### Instructions for the task
Write the listing below out again exactly, though only as far as the line with "Proof. by intros ? ? ? t [= <-]. Qed.", which is included.

═══

Definition sample_line (input : Z) : RawLine :=
  {| rl_kind := TextValid (lit "event_msg"); rl_timestamp := StampSigned 1700000000;
     rl_created_at := StampMissing; rl_created_at_v2 := StampMissing;
     rl_payload := Some
       {| rp_kind := TextValid (lit "token_count"); rp_model := TextMissing; rp_model_name := TextMissing;
          rp_model_slug := TextMissing; rp_model_id := TextMissing; rp_requested_model := TextMissing;
          rp_default_model := TextMissing; rp_service_tier := TextMissing; rp_model_context_window := U64Missing;
          rp_name := TextMissing; rp_cwd := TextMissing; rp_originator := TextMissing; rp_source := {| rs_display := TextMissing; rs_structured_parent_thread_id := TextMissing |};
          rp_session_id := TextMissing; rp_id := TextMissing; rp_forked_from_id := TextMissing;
          rp_parent_thread_id := TextMissing; rp_git_branch := TextMissing;
          rp_info := Some {| ri_last_token_usage := None; ri_total_token_usage := Some (sample_totals input);
                             ri_model := TextMissing; ri_model_name := TextMissing |} |};
     rl_usage := None; rl_model := TextMissing; rl_model_name := TextMissing; rl_forked_from_id := TextMissing;
     rl_parent_thread_id := TextMissing; rl_data := None; rl_result := None; rl_response := None |}.

Definition read_sample (bytes : list Z) : option RawLine :=
  if bool_decide (bytes = lit "token_count 10") then Some (sample_line 10)
  else if bool_decide (bytes = lit "token_count 25") then Some (sample_line 25)
  else None.

Lemma missing_text_ok n : text_ok n TextMissing.
Proof. by intros s. Qed.

Lemma literal_text_ok n s : str_ok s -> str_len s <= n -> existsb is_control s = false -> text_ok n (TextValid s).
Proof. by intros ? ? ? t [= <-]. Qed.

Lemma solve_str_ok s : forallb (fun c => (0 <=? c) && (c <=? 127)) s = true -> str_ok s.
Proof.
  intros H. apply Forall_forall. intros c Hc%list_elem_of_In. rewrite forallb_forall in H. specialize (H c Hc).
  apply andb_true_iff in H as [? ?]. to_prop. unfold scalar. lia.
Qed.

Ltac solve_texts :=
  repeat (apply Forall_cons; split);
  try apply Forall_nil; try apply missing_text_ok; try done;
  try (apply literal_text_ok; [apply solve_str_ok; reflexivity|vm_compute; discriminate|reflexivity]).

Lemma sample_line_ok input : in_u64 input -> RawLine_ok (sample_line input).
Proof.
  intros Hi. unfold RawLine_ok, sample_line. simpl. split_and!; try done; [solve_texts|].
  apply option_ok_Some. unfold RawPayload_ok. simpl. split_and!; try done; [solve_texts|solve_texts|].
  apply option_ok_Some. unfold RawInfo_ok. simpl. split_and!; [done| |solve_texts].
  apply option_ok_Some. unfold RawUsage_ok, sample_totals. simpl.
  repeat (apply Forall_cons; split); try apply Forall_nil; try done.
Qed.

Definition sample_json : JsonLines.
Proof.
  refine {| json_line := read_sample |}. unfold read_sample. intros bytes raw H.
  destruct (bool_decide (bytes = lit "token_count 10")); [injection H as <-; apply sample_line_ok; unfold_ints; lia|].
  destruct (bool_decide (bytes = lit "token_count 25")); [injection H as <-; apply sample_line_ok; unfold_ints; lia|].
  done.
Defined.

Definition sample_context : ParseContext :=
  ParseContext_new (lit "default") (lit "active") None (lit "h").

Lemma sample_context_ok : context_ok sample_context.
Proof.
  unfold context_ok. split_and!; [vm_compute; reflexivity..|done|].
  split; [vm_compute; reflexivity|apply solve_str_ok; reflexivity].
Qed.

(** A running total, a line that is not JSON, and the next total *)
Definition sample_lines : list (Z * list Z) :=
  [(0, lit "token_count 10"); (15, lit "token_count ?"); (29, lit "token_count 25")].

Definition sample_run (lines : list (Z * list Z)) : ParserState * list ParseOutcome :=
  @parse_all toy_sha256 plain_chrono sample_json (fun _ => None) sample_context ParserState_new lines.

Lemma parser_always_resumable_witness :
  exists s, from_resume toy_sha256 (snapshot (sample_run sample_lines).1) = Ok s /\ ps_next_usage_ordinal s = 2.
Proof.
  destruct (@parser_always_resumable toy_sha256 plain_chrono sample_json (fun _ => None) sample_context sample_lines)
    as [H _]; [exact sample_context_ok|vm_compute; discriminate|].
  eexists. split; [exact H|]. vm_compute. reflexivity.
Defined.

Lemma parser_resume_transparent_witness :
  exists s, (sample_run sample_lines).2 =
    (sample_run (take 1 sample_lines)).2
    ++ (@parse_all toy_sha256 plain_chrono sample_json (fun _ => None) sample_context s (drop 1 sample_lines)).2 /\
  ps_next_usage_ordinal s = 1.
Proof.
  destruct (from_resume toy_sha256 (snapshot (sample_run (take 1 sample_lines)).1)) as [s|] eqn:E.
  - exists s.
    destruct (@parser_resume_transparent toy_sha256 plain_chrono sample_json (fun _ => None) sample_context
      (take 1 sample_lines) (drop 1 sample_lines) s) as [H _];
      [exact sample_context_ok|vm_compute; discriminate|exact E|].
    split; [exact H|]. vm_compute in E. injection E as <-. reflexivity.
  - exfalso. vm_compute in E. discriminate.
Defined.

Lemma parser_events_ordered_witness :
  map od_session_ordinal (emitted (sample_run sample_lines).2) = [0; 1].
Proof.
  destruct (@parser_events_ordered toy_sha256 plain_chrono sample_json (fun _ => None) sample_context sample_lines)
    as [H _]; [exact sample_context_ok|vm_compute; discriminate| |].
  - repeat constructor; unfold_ints; simpl; lia.
  - etransitivity; [exact H|]. vm_compute. reflexivity.
Defined.

Lemma parser_rejection_harmless_witness :
  (@codex_parse_line toy_sha256 plain_chrono sample_json (fun _ => None) sample_context ParserState_new 0
     (lit "token_count ?")).1.1 = ParserState_new.
Proof.
  apply (@parser_rejection_harmless toy_sha256 plain_chrono sample_json (fun _ => None) sample_context
    ParserState_new 0 (lit "token_count ?") MalformedJson).
  - exact sample_context_ok.
  - apply new_state_ok.
  - vm_compute. reflexivity.
  - vm_compute. reflexivity.
Defined.

Lemma parser_deltas_add_up_witness :
  zsum (fun e => count_value (counter CInput (od_delta_usage e))) (emitted (sample_run sample_lines).2) = 25.
Proof.
  unfold sample_run. rewrite (@parser_deltas_add_up toy_sha256 plain_chrono sample_json (fun _ => None) CInput
    sample_context ParserState_new sample_lines).
  - vm_compute. reflexivity.
  - exact sample_context_ok.
  - apply new_state_ok.
  - vm_compute. discriminate.
  - vm_compute. reflexivity.
Defined.
(* ===== verification/Benefits.v ===== *)
(** * Benefit inventories and their reminders

    Models [crates/benefits/src]: [reconcile.rs] merges an observed inventory into
    the current one and journals every change, [reminder.rs] schedules reminders
    before lots expire and picks the ones that are due, [identity.rs] names scopes,
    changes and deliveries.  SHA-256 is the section variable [sha256].

    A [BTreeMap] keyed by 32 bytes is a finite map with the keys in lexicographic
    order: [entries] is the order in which its iterators run. *)

From stdpp Require Import gmap.
From S2P Require Import Prelude Collections QuotaTypes QuotaDetector BenefitTypes.

Open Scope Z_scope.

(** ** [BTreeMap] *)

Abbreviation BTreeMap A := (gmap (list Z) A).

Definition bytes_cmp : list Z -> list Z -> comparison := lex_cmp Z.compare.

Definition entries {A} (m : BTreeMap A) : list (list Z * A) :=
  sort_by_cmp (cmp_by fst bytes_cmp) (map_to_list m).
Definition into_values {A} (m : BTreeMap A) : list A := map snd (entries m).

(** [collect::<BTreeMap<_, _>>]: a later entry replaces an earlier one *)
Definition collect {A} (key : A -> list Z) (l : list A) : BTreeMap A :=
  fold_left (fun m a => <[key a := a]> m) l ∅.

(** ** Revisions, sequences, errors *)

Inductive BenefitCoreError :=
| ScopeMismatch
| ConflictingObservationIdentity
| InvalidRevision
| InvalidSequence
| CapacityExceeded
| InvalidTime.

Definition BenefitRevision_new (value : Z) : result Z BenefitCoreError :=
  fail_if i64_max <? value with InvalidRevision else Ok value.
Definition revision_next (r : Z) : result Z BenefitCoreError :=
  let? v := ok_or (checked_add u64_max r 1) InvalidRevision in BenefitRevision_new v.
Definition BenefitSequence_new (value : Z) : result Z BenefitCoreError :=
  fail_if i64_max <? value with InvalidSequence else Ok value.
Definition sequence_next (s : Z) : result Z BenefitCoreError :=
  let? v := ok_or (checked_add u64_max s 1) InvalidSequence in BenefitSequence_new v.

Record BenefitCurrentLot := { cl_lot : BenefitLotObservation; cl_revision : Z }.
#[export] Instance BenefitCurrentLot_eq_dec : EqDecision BenefitCurrentLot.
Proof. solve_decision. Defined.

Definition BenefitCurrentLot_new (lot : BenefitLotObservation) (revision : Z)
  : result BenefitCurrentLot BenefitCoreError :=
  fail_if revision =? 0 with InvalidRevision else Ok {| cl_lot := lot; cl_revision := revision |}.

Definition cl_key (c : BenefitCurrentLot) : list Z := lot_id (cl_lot c).

Record BenefitInventoryState := {
  is_scope : BenefitScope;
  is_scope_id : list Z;
  is_revision : Z;
  is_last_change_sequence : Z;
  is_last_observation_id : option (list Z);
  is_last_observed_at_ms : option Z;
  is_lots : list BenefitCurrentLot
}.

Inductive BenefitChangeKind :=
| Awarded | QuantityChanged | StateChanged | ExpiryChanged | Corrected | DisappearedAmbiguous
| Reappeared | RetiredTerminal.

Definition kind_code (k : BenefitChangeKind) : Z :=
  match k with
  | Awarded => 1 | QuantityChanged => 2 | StateChanged => 3 | ExpiryChanged => 4
  | Corrected => 5 | DisappearedAmbiguous => 6 | Reappeared => 7 | RetiredTerminal => 8
  end.

Record BenefitChange := {
  ch_id : list Z;
  ch_sequence : Z;
  ch_lot_id : list Z;
  ch_lot_revision : Z;
  ch_kind : BenefitChangeKind;
  ch_before : option BenefitLotObservation;
  ch_after : option BenefitLotObservation
}.

Inductive BenefitReconciliationStatus := DuplicateObservation | StaleObservation | FreshnessOnly | Changed.

Record BenefitReconciliation := {
  re_status : BenefitReconciliationStatus;
  re_state : BenefitInventoryState;
  re_changes : list BenefitChange
}.

Definition classify_change (before after : BenefitLotObservation) : BenefitChangeKind :=
  if bool_decide (lot_state before = Ambiguous) && negb (bool_decide (lot_state after = Ambiguous))
  then Reappeared
  else
    let quantity_changed := negb (quantity before =? quantity after) in
    let state_changed := negb (bool_decide (lot_state before = lot_state after)) in
    let expiry_changed := negb (bool_decide (expiry before = expiry after)) in
    let other_changed :=
      negb (bool_decide (lot_kind before = lot_kind after))
      || negb (bool_decide (target before = target after))
      || negb (bool_decide (granted_at_ms before = granted_at_ms after))
      || negb (bool_decide (lot_source before = lot_source after))
      || negb (bool_decide (lot_confidence before = lot_confidence after))
      || negb (bool_decide (detail_kind before = detail_kind after))
      || negb (bool_decide (lot_label_key before = lot_label_key after)) in
    match quantity_changed, state_changed, expiry_changed, other_changed with
    | true, false, false, false => QuantityChanged
    | false, true, false, false => StateChanged
    | false, false, true, false => ExpiryChanged
    | _, _, _, _ => Corrected
    end.

Definition is_terminal (s : BenefitState) : bool :=
  match s with Activated | StExpired | Revoked => true | _ => false end.

(** [parts.state = Ambiguous] *)
Definition make_ambiguous (l : BenefitLotObservation) : BenefitLotObservation :=
  {| lot_id := lot_id l; lot_kind := lot_kind l; quantity := quantity l; lot_state := Ambiguous;
     target := target l; granted_at_ms := granted_at_ms l; expiry := expiry l;
     lot_source := lot_source l; lot_confidence := lot_confidence l; detail_kind := detail_kind l;
     lot_label_key := lot_label_key l |}.

(** An entry of [pending] *)
Record PendingChange := {
  pe_lot_id : list Z;
  pe_revision : Z;
  pe_kind : BenefitChangeKind;
  pe_before : option BenefitLotObservation;
  pe_after : option BenefitLotObservation
}.

(** The maps and the list the two loops of [reconcile_inventory] update *)
Record Merge := {
  mg_prior : BTreeMap BenefitCurrentLot;
  mg_next : BTreeMap BenefitCurrentLot;
  mg_pending : list PendingChange
}.

(** The body of the loop over the observed lots *)
Definition merge_observed (m : Merge) (lot : BenefitLotObservation) : result Merge BenefitCoreError :=
  let key := lot_id lot in
  let prior := delete key (mg_prior m) in
  match mg_prior m !! key with
  | None =>
      let? revision := BenefitRevision_new 1 in
      let? c := BenefitCurrentLot_new lot revision in
      Ok {| mg_prior := prior; mg_next := <[key := c]> (mg_next m);
            mg_pending := mg_pending m ++
              [{| pe_lot_id := lot_id lot; pe_revision := revision; pe_kind := Awarded;
                  pe_before := None; pe_after := Some lot |}] |}
  | Some previous =>
      if bool_decide (cl_lot previous = lot)
      then Ok {| mg_prior := prior; mg_next := <[key := previous]> (mg_next m);
                 mg_pending := mg_pending m |}
      else
        let? revision := revision_next (cl_revision previous) in
        let kind := classify_change (cl_lot previous) lot in
        let? c := BenefitCurrentLot_new lot revision in
        Ok {| mg_prior := prior; mg_next := <[key := c]> (mg_next m);
              mg_pending := mg_pending m ++
                [{| pe_lot_id := lot_id lot; pe_revision := revision; pe_kind := kind;
                    pe_before := Some (cl_lot previous); pe_after := Some lot |}] |}
  end.

Fixpoint merge_all_observed (m : Merge) (lots : list BenefitLotObservation)
  : result Merge BenefitCoreError :=
  match lots with
  | [] => Ok m
  | l :: lots => let? m := merge_observed m l in merge_all_observed m lots
  end.

(** The body of the loop over the lots that were not observed *)
Definition merge_missing (complete : bool) (m : Merge) (entry : list Z * BenefitCurrentLot)
  : result Merge BenefitCoreError :=
  let '(key, previous) := entry in
  let keep := Ok {| mg_prior := mg_prior m; mg_next := <[key := previous]> (mg_next m);
                    mg_pending := mg_pending m |} in
  if negb complete then keep
  else if is_terminal (lot_state (cl_lot previous)) then
    let? revision := revision_next (cl_revision previous) in
    Ok {| mg_prior := mg_prior m; mg_next := mg_next m;
          mg_pending := mg_pending m ++
            [{| pe_lot_id := lot_id (cl_lot previous); pe_revision := revision;
                pe_kind := RetiredTerminal; pe_before := Some (cl_lot previous); pe_after := None |}] |}
  else if bool_decide (lot_state (cl_lot previous) = Ambiguous) then keep
  else
    let? ambiguous :=
      match BenefitLotObservation_new (make_ambiguous (cl_lot previous)) with
      | Ok l => Ok l
      | Err _ => Err CapacityExceeded
      end in
    let? revision := revision_next (cl_revision previous) in
    let? c := BenefitCurrentLot_new ambiguous revision in
    Ok {| mg_prior := mg_prior m; mg_next := <[key := c]> (mg_next m);
          mg_pending := mg_pending m ++
            [{| pe_lot_id := lot_id ambiguous; pe_revision := revision;
                pe_kind := DisappearedAmbiguous; pe_before := Some (cl_lot previous);
                pe_after := Some ambiguous |}] |}.

Fixpoint merge_all_missing (complete : bool) (m : Merge) (l : list (list Z * BenefitCurrentLot))
  : result Merge BenefitCoreError :=
  match l with
  | [] => Ok m
  | e :: l => let? m := merge_missing complete m e in merge_all_missing complete m l
  end.

(** ** [identity.rs] *)

Definition BENEFIT_SCOPE_DOMAIN : list Z := lit "tokenmaster.benefit.scope.v1".
Definition CHANGE_DOMAIN : list Z := lit "tokenmaster.benefit.change.v1".
Definition DELIVERY_DOMAIN : list Z := lit "tokenmaster.benefit.delivery.v1".

Definition notification_channel_code (c : NotificationChannel) : Z :=
  match c with InApp => 1 | OsScheduled => 2 end.

Section benefits.
Context (sha256 : list Z -> list Z).

Definition benefit_scope_id (scope : BenefitScope) : list Z :=
  let hasher := update_field [] BENEFIT_SCOPE_DOMAIN in
  let hasher := update_field hasher (as_bytes (bs_provider_id scope)) in
  let hasher := update_field hasher (as_bytes (bs_account_id scope)) in
  sha256 (match bs_workspace_id scope with
          | Some workspace_id => update_field (update_field hasher [1]) (as_bytes workspace_id)
          | None => update_field hasher [0]
          end).

Definition benefit_change_id (scope_id : list Z) (sequence : Z) (lot : list Z) (revision code : Z)
  : list Z :=
  let hasher := update_field [] CHANGE_DOMAIN in
  let hasher := update_field hasher scope_id in
  let hasher := update_field hasher (be_bytes 8 sequence) in
  let hasher := update_field hasher lot in
  let hasher := update_field hasher (be_bytes 8 revision) in
  sha256 (update_field hasher [code]).

Definition reminder_delivery_id (scope : BenefitScope) (lot : list Z) (revision lead_time : Z)
    (channel : NotificationChannel) : list Z :=
  let hasher := update_field [] DELIVERY_DOMAIN in
  let hasher := update_field hasher (benefit_scope_id scope) in
  let hasher := update_field hasher lot in
  let hasher := update_field hasher (be_bytes 8 revision) in
  let hasher := update_field hasher (be_bytes 4 lead_time) in
  sha256 (update_field hasher [notification_channel_code channel]).

(** ** [reconcile.rs] *)

Definition BenefitInventoryState_empty (scope : BenefitScope) : BenefitInventoryState :=
  {| is_scope := scope; is_scope_id := benefit_scope_id scope; is_revision := 0;
     is_last_change_sequence := 0; is_last_observation_id := None; is_last_observed_at_ms := None;
     is_lots := [] |}.

(** The loop that refuses a repeated key *)
Fixpoint insert_all (m : BTreeMap BenefitCurrentLot) (lots : list BenefitCurrentLot)
  : result (BTreeMap BenefitCurrentLot) BenefitCoreError :=
  match lots with
  | [] => Ok m
  | c :: lots =>
      fail_if is_some (m !! cl_key c) with CapacityExceeded else
      insert_all (<[cl_key c := c]> m) lots
  end.

Definition BenefitInventoryState_from_parts (scope : BenefitScope) (revision last_change_sequence : Z)
    (last_observation_id : option (list Z)) (last_observed_at_ms : option Z)
    (lots : list BenefitCurrentLot) : result BenefitInventoryState BenefitCoreError :=
  let too_many := (MAX_BENEFIT_LOTS_PER_OBSERVATION <? length lots)%nat in
  fail_if is_some_and last_observed_at_ms (fun t => t <=? 0)
    || negb (eqb (is_some last_observation_id) (is_some last_observed_at_ms)) || too_many
  with (if too_many then CapacityExceeded else InvalidTime) else
  let? keyed := insert_all ∅ lots in
  Ok {| is_scope := scope; is_scope_id := benefit_scope_id scope; is_revision := revision;
        is_last_change_sequence := last_change_sequence;
        is_last_observation_id := last_observation_id; is_last_observed_at_ms := last_observed_at_ms;
        is_lots := into_values keyed |}.

(** The last loop: the pending changes get their sequence numbers and identities. *)
Fixpoint number_changes (scope_id : list Z) (sequence : Z) (pending : list PendingChange)
  : result (Z * list BenefitChange) BenefitCoreError :=
  match pending with
  | [] => Ok (sequence, [])
  | p :: pending =>
      let? sequence := sequence_next sequence in
      let? rest := number_changes scope_id sequence pending in
      Ok (rest.1,
          {| ch_id := benefit_change_id scope_id sequence (pe_lot_id p) (pe_revision p)
                        (kind_code (pe_kind p));
             ch_sequence := sequence; ch_lot_id := pe_lot_id p; ch_lot_revision := pe_revision p;
             ch_kind := pe_kind p; ch_before := pe_before p; ch_after := pe_after p |} :: rest.2)
  end.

═══

### Response to the exercise
Definition sample_line (input : Z) : RawLine :=
  {| rl_kind := TextValid (lit "event_msg"); rl_timestamp := StampSigned 1700000000;
     rl_created_at := StampMissing; rl_created_at_v2 := StampMissing;
     rl_payload := Some
       {| rp_kind := TextValid (lit "token_count"); rp_model := TextMissing; rp_model_name := TextMissing;
          rp_model_slug := TextMissing; rp_model_id := TextMissing; rp_requested_model := TextMissing;
          rp_default_model := TextMissing; rp_service_tier := TextMissing; rp_model_context_window := U64Missing;
          rp_name := TextMissing; rp_cwd := TextMissing; rp_originator := TextMissing; rp_source := {| rs_display := TextMissing; rs_structured_parent_thread_id := TextMissing |};
          rp_session_id := TextMissing; rp_id := TextMissing; rp_forked_from_id := TextMissing;
          rp_parent_thread_id := TextMissing; rp_git_branch := TextMissing;
          rp_info := Some {| ri_last_token_usage := None; ri_total_token_usage := Some (sample_totals input);
                             ri_model := TextMissing; ri_model_name := TextMissing |} |};
     rl_usage := None; rl_model := TextMissing; rl_model_name := TextMissing; rl_forked_from_id := TextMissing;
     rl_parent_thread_id := TextMissing; rl_data := None; rl_result := None; rl_response := None |}.

Definition read_sample (bytes : list Z) : option RawLine :=
  if bool_decide (bytes = lit "token_count 10") then Some (sample_line 10)
  else if bool_decide (bytes = lit "token_count 25") then Some (sample_line 25)
  else None.

Lemma missing_text_ok n : text_ok n TextMissing.
Proof. by intros s. Qed.

Lemma literal_text_ok n s : str_ok s -> str_len s <= n -> existsb is_control s = false -> text_ok n (TextValid s).
Proof. by intros ? ? ? t [= <-]. Qed.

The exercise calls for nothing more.